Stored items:
○ ○ ○ ○ ○
Definition iaCorn : WindFarm :=
  {| id := "ia-corn"; name := "Iowa Corn Belt Wind Farm";
     lat := 42.0; lng := -93.5; turbineCount := 18; totalPower := 63.0;
     avgWindSpeed := 14.2; efficiency := 89; status := optimal;
     region := "Midwest"; state := "Iowa" |}%Q.

Definition caTehachapi : WindFarm :=
  {| id := "ca-tehachapi"; name := "Tehachapi Pass Wind Farm";
     lat := 35.1; lng := -118.3; turbineCount := 15; totalPower := 52.5;
     avgWindSpeed := 16.8; efficiency := 92; status := optimal;
     region := "California"; state := "California" |}%Q.

Definition wyMedicine : WindFarm :=
  {| id := "wy-medicine"; name := "Medicine Bow Wind Project";
     lat := 41.9; lng := -106.3; turbineCount := 12; totalPower := 42.0;
     avgWindSpeed := 22.3; efficiency := 96; status := optimal;
     region := "Rocky Mountains"; state := "Wyoming" |}%Q.

Definition okCorridor : WindFarm :=
  {| id := "ok-corridor"; name := "Oklahoma Wind Corridor";
     lat := 35.5; lng := -98.5; turbineCount := 20; totalPower := 70.0;
     avgWindSpeed := 17.9; efficiency := 91; status := optimal;
     region := "Great Plains"; state := "Oklahoma" |}%Q.

Definition ilPrairie : WindFarm :=
  {| id := "il-prairie"; name := "Illinois Prairie Wind Farm";
     lat := 40.8; lng := -89.4; turbineCount := 10; totalPower := 35.0;
     avgWindSpeed := 12.5; efficiency := 87; status := moderate;
     region := "Midwest"; state := "Illinois" |}%Q.

(** The hard-coded array of both components, in source order. *)
Definition windFarms : list WindFarm :=
  [txPanhandle; iaCorn; caTehachapi; wyMedicine; okCorridor; ilPrairie].

(** [windFarms.find(f => f.id === key)] *)
Definition findFarm (key : option string) : option WindFarm :=
  List.find (fun f => JS.strictEq (id f) key) windFarms.

(** [status === 'optimal' ? '#10b981' : status === 'moderate' ? '#f59e0b' : '#ef4444'] *)
Definition statusColor (s : FarmStatus) : string :=
  match s with
  | optimal => "#10b981"
  | moderate => "#f59e0b"
  | maintenance => "#ef4444"
  end.

Definition LatLng : Type := (Q * Q)%type.
(** * apple-mcp: the contact cache and the cache-aware contact queries

    A shallow embedding of [utils/ContactCache.ts] (the class [ContactCache]
    and the process-wide instance), of [utils/contacts.ts] (the exposed
    queries and the phone lookup with its write-through) and of
    [utils/ValidationUtils.ts], followed by the properties proved of them.

    Modelling conventions.
    - A JavaScript [Map] iterates in insertion order, and the eviction
      tie-break depends on it: a [Map] is an association list in insertion
      order with unique keys.
    - A plain object used as a dictionary ([ContactsData]) is the list of its
      own properties in [Object.entries] order: canonical array-index keys in
      ascending numeric order first, then the other keys in insertion order.
      Names that collide with members of [Object.prototype] are not
      modelled.
    - JavaScript numbers are exact here: counters and millisecond time stamps
      are in [Z], megabyte figures and the hit rate are in [Q].  Rounding of
      IEEE doubles is outside the model.
    - [Date.now()] is an effect: every call consumes the next reading of a
      clock oracle, so two calls inside one method may differ, and nothing
      is assumed of the readings unless a statement says so.
    - A loop that may not end ([cleanup]) takes a bound on its iterations
      and returns [None] when the bound is hit.
    - Strings are sequences of code units below 256; [String.length] is
      [.length].
    - The Contacts application is a list of records, each readable or not,
      behind two bridges (AppleScript and JXA) that either work or throw.
      An [async] function runs to completion: no other call interleaves at
      an [await].
    - [console.log] / [console.error] output is not modelled. *)

From Stdlib Require Import ZArith QArith List String Ascii Bool Lia Arith.
Import ListNotations.

Local Open Scope string_scope.
Local Open Scope Z_scope.

(** ** A small state monad *)

Definition State (S A : Type) : Type := S -> A * S.

Definition ret {S A : Type} (a : A) : State S A := fun s => (a, s).

Definition bind {S A B : Type} (m : State S A) (k : A -> State S B) : State S B :=
  fun s => let (a, s') := m s in k a s'.

Definition gets {S A : Type} (f : S -> A) : State S A := fun s => (f s, s).

Definition modify {S : Type} (f : S -> S) : State S unit := fun s => (tt, f s).

Definition when {S : Type} (b : bool) (m : State S unit) : State S unit :=
  if b then m else ret tt.

Declare Scope monad_scope.
Delimit Scope monad_scope with monad.
Notation "x <- m ;; k" := (bind m (fun x => k))
  (at level 61, m at next level, right associativity) : monad_scope.
Notation "m ;; k" := (bind m (fun _ => k))
  (at level 61, right associativity) : monad_scope.
Local Open Scope monad_scope.

(** ** JavaScript containers *)

Module JsMap.

(** [Map<string, V>]: entries in insertion order. *)
Definition t (V : Type) : Type := list (string * V).

Definition empty {V : Type} : t V := [].

Fixpoint get {V : Type} (k : string) (m : t V) : option V :=
  match m with
  | [] => None
  | (k', v) :: r => if String.eqb k k' then Some v else get k r
  end.

(** [Map.prototype.set]: an existing key keeps its place, a new key goes
    to the end. *)
Fixpoint set {V : Type} (k : string) (v : V) (m : t V) : t V :=
  match m with
  | [] => [(k, v)]
  | (k', v') :: r =>
      if String.eqb k k' then (k, v) :: r else (k', v') :: set k v r
  end.

Fixpoint delete {V : Type} (k : string) (m : t V) : t V :=
  match m with
  | [] => []
  | (k', v') :: r =>
      if String.eqb k k' then r else (k', v') :: delete k r
  end.

Definition size {V : Type} (m : t V) : Z := Z.of_nat (List.length m).

Definition keys {V : Type} (m : t V) : list string := map fst m.

(** The representation invariant of a [Map]: no key occurs twice. *)
Definition wf {V : Type} (m : t V) : Prop := NoDup (keys m).

End JsMap.

Module JsObject.

(** A dictionary object [{ [name: string]: V }] as its property list in
    [Object.entries] order. *)
Definition t (V : Type) : Type := list (string * V).

Definition is_digit (c : ascii) : bool :=
  ((48 <=? nat_of_ascii c) && (nat_of_ascii c <=? 57))%nat.

Fixpoint all_digits (s : string) : bool :=
  match s with
  | EmptyString => true
  | String c r => is_digit c && all_digits r
  end.

Fixpoint decimal (acc : N) (s : string) : N :=
  match s with
  | EmptyString => acc
  | String c r => decimal (acc * 10 + (N_of_ascii c - 48))%N r
  end.

(** A property name is an array index when it is the canonical decimal
    numeral of an integer below 2^32 - 1; such properties are enumerated
    first, in ascending numeric order. *)
Definition array_index (s : string) : option N :=
  match s with
  | EmptyString => None
  | String c r =>
      if all_digits s
         && (negb (Ascii.eqb c "0"%char) || String.eqb r EmptyString)
         && (N.of_nat (String.length s) <=? 10)%N
         && (decimal 0 s <? 4294967295)%N
      then Some (decimal 0 s)
      else None
  end.

Fixpoint get {V : Type} (k : string) (o : t V) : option V :=
  match o with
  | [] => None
  | (k', v) :: r => if String.eqb k k' then Some v else get k r
  end.

Definition has {V : Type} (k : string) (o : t V) : bool :=
  match get k o with Some _ => true | None => false end.

Fixpoint replace {V : Type} (k : string) (v : V) (o : t V) : t V :=
  match o with
  | [] => []
  | (k', v') :: r =>
      if String.eqb k k' then (k, v) :: r else (k', v') :: replace k v r
  end.

(** Place of a new array-index property: before the first property that
    is not an array index or has a larger index. *)
Fixpoint insert_index {V : Type} (n : N) (k : string) (v : V) (o : t V) : t V :=
  match o with
  | [] => [(k, v)]
  | (k', v') :: r =>
      match array_index k' with
      | Some n' =>
          if (n <? n')%N then (k, v) :: o else (k', v') :: insert_index n k v r
      | None => (k, v) :: o
      end
  end.

(** [o[k] = v], for a name [k] other than [__proto__]: that assignment
    replaces the prototype and creates no property, and the statements that
    depend on it leave the name out. *)
Definition set {V : Type} (k : string) (v : V) (o : t V) : t V :=
  if has k o then replace k v o
  else match array_index k with
       | Some n => insert_index n k v o
       | None => (o ++ [(k, v)])%list
       end.

End JsObject.
Lemma nodes_append_category p nm root :
  nodes (modify_root p (appendChild (inr (Category___init__ nm))) root) = nodes root.
Proof.
  change (nodes_of (inr (modify_root p (appendChild (inr (Category___init__ nm))) root))
          = nodes_of (inr root)).
  rewrite modify_root_inr by apply appendChild_keeps_class.
  apply nodes_of_append_category.
Qed.

Lemma nodes_append_node p node root category :
  deref p (inr root) = Some (inr category) ->
  exists before after,
    nodes root = before ++ after /\
    nodes (modify_root p (appendChild (inl node)) root) = before ++ node :: after.
Proof.
  intros H. destruct (nodes_of_append_node p node _ _ H) as (b & a & E1 & E2).
  exists b, a. split; [exact E1|].
  change (nodes_of (inr (modify_root p (appendChild (inl node)) root)) = b ++ node :: a).
  now rewrite modify_root_inr by apply appendChild_keeps_class.
Qed.
(** [x in xs] for a list of strings. *)
Definition list_mem (x : pystr) (xs : list pystr) : bool :=
  List.existsb (str_eqb x) xs.

(** *** Numbers *)

Definition Qcleb (x y : Qc) : bool := Qle_bool x y.
Definition Qcltb (x y : Qc) : bool := negb (Qle_bool y x).
Definition Qceqb (x y : Qc) : bool := Qeq_bool x y.

Definition Qc_of_Z (z : Z) : Qc := Q2Qc (inject_Z z).

End Py.

Import Py.

(** ** categorizer.py *)

Module categorizer.

Definition create_categories : pydict (list pystr) :=
  [ (u "еда",
     List.map u
       ["пятерочка"; "магнит"; "перекресток"; "ашан"; "лента"; "продукты";
        "еда"; "продуктовый"; "супермаркет"; "овощи"; "фрукты"; "молоко";
        "хлеб"; "мясо"; "рыба"; "курочка"; "гастроном"; "бакалея"; "спар"]);
    (u "транспорт",
     List.map u
       ["метро"; "автобус"; "такси"; "бензин"; "заправка"; "транспорт";
        "проезд"; "каршеринг"; "яндекс.такси"; "uber"; "ситимобил";
        "транспортная карта"; "парковка"; "штраф гибдд"]);
    (u "развлечения",
     List.map u
       ["кино"; "ресторан"; "кафе"; "концерт"; "бар"; "паб"; "клуб";
        "билет"; "игра"; "хобби"; "развлечения"; "театр"; "выставка";
        "музей"; "боулинг"; "караоке"; "кофейня"; "стейкхаус"; "суши"]);
    (u "здоровье",
     List.map u
       ["аптека"; "врач"; "больница"; "лекарства"; "медицина"; "стоматолог";
        "поликлиника"; "анализы"; "медцентр"; "витамины"; "спортзал"; "фитнес"]);
    (u "коммуналка",
     List.map u
       ["квартплата"; "электричество"; "вода"; "газ"; "интернет"; "телефон";
        "связь"; "жкх"; "коммунальные"; "аренда"; "ипотека"; "рко"; "домофон"]);
    (u "одежда",
     List.map u
       ["одежда"; "обувь"; "магазин"; "бутик"; "шопинг"; "бренд"; "zara";
        "hm"; "резерв"; "ламиния"; "обувной"; "ателье"; "трикотаж"]);
    (u "образование",
     List.map u
       ["курсы"; "учеба"; "образование"; "книги"; "учебник"; "репетитор";
        "школа"; "университет"; "онлайн-курс"; "литература"; "канцелярия"]);
    (u "техника",
     List.map u
       ["техника"; "электроника"; "смартфон"; "ноутбук"; "компьютер";
        "телевизор"; "dns"; "м.видео"; "ситилинк"; "гаджет"; "аксессуар"]);
    (u "красота",
     List.map u
       ["парикмахер"; "салон"; "косметика"; "косметолог"; "маникюр";
        "стрижка"; "spa"; "уход"; "парфюмерия"; "рив гош"; "лендри"]);
    (u "зарплата",
     List.map u
       ["зарплата"; "оклад"; "аванс"; "заработная"; "зп"; "payroll";
        "начисление зп"; "расчетный счет"]);
    (u "премия",
     List.map u ["премия"; "бонус"; "поощрение"; "вознаграждение"; "kpi"]);
    (u "инвестиции",
     List.map u
       ["дивиденды"; "проценты"; "инвестиции"; "вклад"; "депозит";
        "акции"; "облигации"; "купон"; "инвест"]);
    (u "подарки",
     List.map u ["подарок"; "сюрприз"; "поздравление"; "перевод"; "от друга"]);
    (u "фриланс",
     List.map u ["фриланс"; "проект"; "удаленная работа"; "заказ"; "исполнение"]) ].

Definition income_categories : list pystr :=
  List.map u ["зарплата"; "премия"; "инвестиции"; "подарки"; "фриланс"].

(** [re.sub(r'[^\w\s]', ' ', s)]. *)
Definition strip_punct (s : pystr) : pystr :=
  List.map (fun c => if is_word c || is_space c then c else 32) s.

(** The test of the income branch on one keyword. *)
Definition income_hit (desc_lower desc_clean keyword : pystr) : bool :=
  str_in keyword desc_lower || str_in keyword desc_clean.
(** * SceneManager: texture and material registries, shader-state setters

    A shallow embedding of [SceneManager.cpp] (CS-330 scene layer on top of
    OpenGL, GLM and stb_image) and the properties of its registries,
    transform composer and shader setters.

    Conventions
    - C++ [int] is a [Z] in the range of 32 bits, [GLuint] a [Z] in
      [0, 2^32); the conversion between them is written out ([to_int]).
    - C++ [float] is idealised as a real number ([R]); rounding is not
      modelled.
    - A method is a state transformer that either returns or runs into
      undefined behaviour (null dereference, array index out of bounds).
    - The collaborators the file calls but does not define (OpenGL, stb_image,
      ShaderManager, ShapeMeshes, [std::cout]) are traces of the calls made
      on them; what they hand back (decoded images, texture names) is read
      from the environment part of the state. *)

From Stdlib Require Import ZArith String List Lia Reals Lra.
From stdpp Require Import base option list.

Local Open Scope string_scope.
Local Open Scope Z_scope.

(** Decimal literals of [R] stay as written under simplification. *)
#[local] Arguments Q2R : simpl never.

(** ** Machine integers *)

(** [int x = u;] for an unsigned 32-bit [u]: the value modulo 2^32 that lies
    in the range of [int]. *)
Definition to_int (u : Z) : Z := (u + 2 ^ 31) mod 2 ^ 32 - 2 ^ 31.

(** [std::string::compare]: zero exactly on equal strings, the sign of the
    lexicographic comparison otherwise. *)
Definition compare (a b : string) : Z :=
  match String.compare a b with
  | Eq => 0
  | Lt => -1
  | Gt => 1
  end.

(** ** GLM: vectors, 4x4 matrices (column major) and the transforms used *)

Module glm.

Local Open Scope R_scope.

Record vec2 := mk_vec2 { u : R; v : R }.
Record vec3 := mk_vec3 { x : R; y : R; z : R }.
Record vec4 := mk_vec4 { r : R; g : R; b : R; a : R }.

(** [mat4] is four columns; [m[i]] is column [i]. *)
Record mat4 := mk_mat4 { col0 : vec4; col1 : vec4; col2 : vec4; col3 : vec4 }.

Definition vec4_add (p q : vec4) : vec4 :=
  mk_vec4 (r p + r q) (g p + g q) (b p + b q) (a p + a q).

Definition vec4_scale (p : vec4) (k : R) : vec4 :=
  mk_vec4 (r p * k) (g p * k) (b p * k) (a p * k).

(** [mat4(1.0f)] *)
Definition identity : mat4 :=
  mk_mat4 (mk_vec4 1 0 0 0) (mk_vec4 0 1 0 0) (mk_vec4 0 0 1 0) (mk_vec4 0 0 0 1).

(** [m * v]: the linear combination of the columns of [m]. *)
Definition mul_vec (m : mat4) (p : vec4) : vec4 :=
  vec4_add (vec4_add (vec4_add (vec4_scale (col0 m) (r p)) (vec4_scale (col1 m) (g p)))
                     (vec4_scale (col2 m) (b p)))
           (vec4_scale (col3 m) (a p)).

(** [m1 * m2]: column [j] of the product is [m1] applied to column [j] of
    [m2]. *)
Definition mul (m1 m2 : mat4) : mat4 :=
  mk_mat4 (mul_vec m1 (col0 m2)) (mul_vec m1 (col1 m2))
          (mul_vec m1 (col2 m2)) (mul_vec m1 (col3 m2)).

(** [glm::radians] *)
Definition radians (degrees : R) : R := degrees * (PI / 180).

Definition length (p : vec3) : R := sqrt (x p * x p + y p * y p + z p * z p).

Definition normalize (p : vec3) : vec3 :=
  mk_vec3 (x p / length p) (y p / length p) (z p / length p).

(** [glm::scale(m, v)] *)
Definition scale_mat (m : mat4) (s : vec3) : mat4 :=
  mk_mat4 (vec4_scale (col0 m) (x s)) (vec4_scale (col1 m) (y s))
          (vec4_scale (col2 m) (z s)) (col3 m).

(** [glm::translate(m, v)] *)
Definition translate_mat (m : mat4) (t : vec3) : mat4 :=
  mk_mat4 (col0 m) (col1 m) (col2 m)
          (vec4_add (vec4_add (vec4_add (vec4_scale (col0 m) (x t))
                                        (vec4_scale (col1 m) (y t)))
                              (vec4_scale (col2 m) (z t)))
                    (col3 m)).

(** [glm::rotate(m, angle, v)]: rotation by [angle] radians about the
    normalised axis [v]. *)
Definition rotate_mat (m : mat4) (angle : R) (axis0 : vec3) : mat4 :=
  let c := cos angle in
  let s := sin angle in
  let axis := normalize axis0 in
  let temp := mk_vec3 ((1 - c) * x axis) ((1 - c) * y axis) ((1 - c) * z axis) in
  let r00 := c + x temp * x axis in
  let r01 := x temp * y axis + s * z axis in
  let r02 := x temp * z axis - s * y axis in
  let r10 := y temp * x axis - s * z axis in
  let r11 := c + y temp * y axis in
  let r12 := y temp * z axis + s * x axis in
  let r20 := z temp * x axis + s * y axis in
  let r21 := z temp * y axis - s * x axis in
  let r22 := c + z temp * z axis in
  mk_mat4
    (vec4_add (vec4_add (vec4_scale (col0 m) r00) (vec4_scale (col1 m) r01))
              (vec4_scale (col2 m) r02))
    (vec4_add (vec4_add (vec4_scale (col0 m) r10) (vec4_scale (col1 m) r11))
              (vec4_scale (col2 m) r12))
    (vec4_add (vec4_add (vec4_scale (col0 m) r20) (vec4_scale (col1 m) r21))
              (vec4_scale (col2 m) r22))
    (col3 m).
(** *** [AcmeAccountView.acme_request] *)
Definition AcmeAccountView_acme_request (message : Registration) (slug : option string)
    (st : state) : result (response * state) :=
  let d := st_db st in
  let! account := get (filter (slug_is AcmeAccount.slug slug) (accounts d)) in
  if bool_decide (reg_status message = Some AcmeAccount.STATUS_DEACTIVATED_name) then
    let account := AcmeAccount.set_status AcmeAccount.STATUS_DEACTIVATED account in
    let d := with_accounts (save AcmeAccount.pk account (accounts d)) d in
    (* account.orders.filter(status=PENDING).update(status=INVALID) *)
    let d := with_orders
               (update (fun o => order_of_account account o
                                 && bool_decide (AcmeOrder.status_ o = AcmeOrder.STATUS_PENDING))
                       (AcmeOrder.set_status AcmeOrder.STATUS_INVALID) (orders d)) d in
    (* AcmeAuthorization.objects.filter(order__account=account, status=PENDING)
         .update(status=DEACTIVATED) *)
    let d := with_authorizations
               (update (fun a => auth_of_account d account a
                                 && bool_decide (AcmeAuthorization.status_ a
                                                 = AcmeAuthorization.STATUS_PENDING))
                       (AcmeAuthorization.set_status AcmeAuthorization.STATUS_DEACTIVATED)
                       (authorizations d)) d in
    ret (AcmeResponseAccount account, with_db d st)
  else
    match reg_contact message with
    | _ :: _ =>
        check! ContactValidationMixin.validate_contacts validate_email (reg_contact message) in
        let account := AcmeAccount.set_contact
                         (String.concat newline (reg_contact message)) account in
        let d := with_accounts (save AcmeAccount.pk account (accounts d)) d in
        ret (AcmeResponseAccount account, with_db d st)
    | [] => raise (AcmeMalformed malformed "Only contact information can be updated.")
    end.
○ ○ ○ ○ ○
**GOAL OF THE EXERCISE**
Which lines run from the one containing "(st : state)" to the end of the records? Transcribe exactly those, both ends included.

**OUTPUT OF THE EXERCISE**
    (st : state) : result (response * state) :=
  let d := st_db st in
  let! account := get (filter (slug_is AcmeAccount.slug slug) (accounts d)) in
  if bool_decide (reg_status message = Some AcmeAccount.STATUS_DEACTIVATED_name) then
    let account := AcmeAccount.set_status AcmeAccount.STATUS_DEACTIVATED account in
    let d := with_accounts (save AcmeAccount.pk account (accounts d)) d in
    (* account.orders.filter(status=PENDING).update(status=INVALID) *)
    let d := with_orders
               (update (fun o => order_of_account account o
                                 && bool_decide (AcmeOrder.status_ o = AcmeOrder.STATUS_PENDING))
                       (AcmeOrder.set_status AcmeOrder.STATUS_INVALID) (orders d)) d in
    (* AcmeAuthorization.objects.filter(order__account=account, status=PENDING)
         .update(status=DEACTIVATED) *)
    let d := with_authorizations
               (update (fun a => auth_of_account d account a
                                 && bool_decide (AcmeAuthorization.status_ a
                                                 = AcmeAuthorization.STATUS_PENDING))
                       (AcmeAuthorization.set_status AcmeAuthorization.STATUS_DEACTIVATED)
                       (authorizations d)) d in
    ret (AcmeResponseAccount account, with_db d st)
  else
    match reg_contact message with
    | _ :: _ =>
        check! ContactValidationMixin.validate_contacts validate_email (reg_contact message) in
        let account := AcmeAccount.set_contact
                         (String.concat newline (reg_contact message)) account in
        let d := with_accounts (save AcmeAccount.pk account (accounts d)) d in
        ret (AcmeResponseAccount account, with_db d st)
    | [] => raise (AcmeMalformed malformed "Only contact information can be updated.")
    end.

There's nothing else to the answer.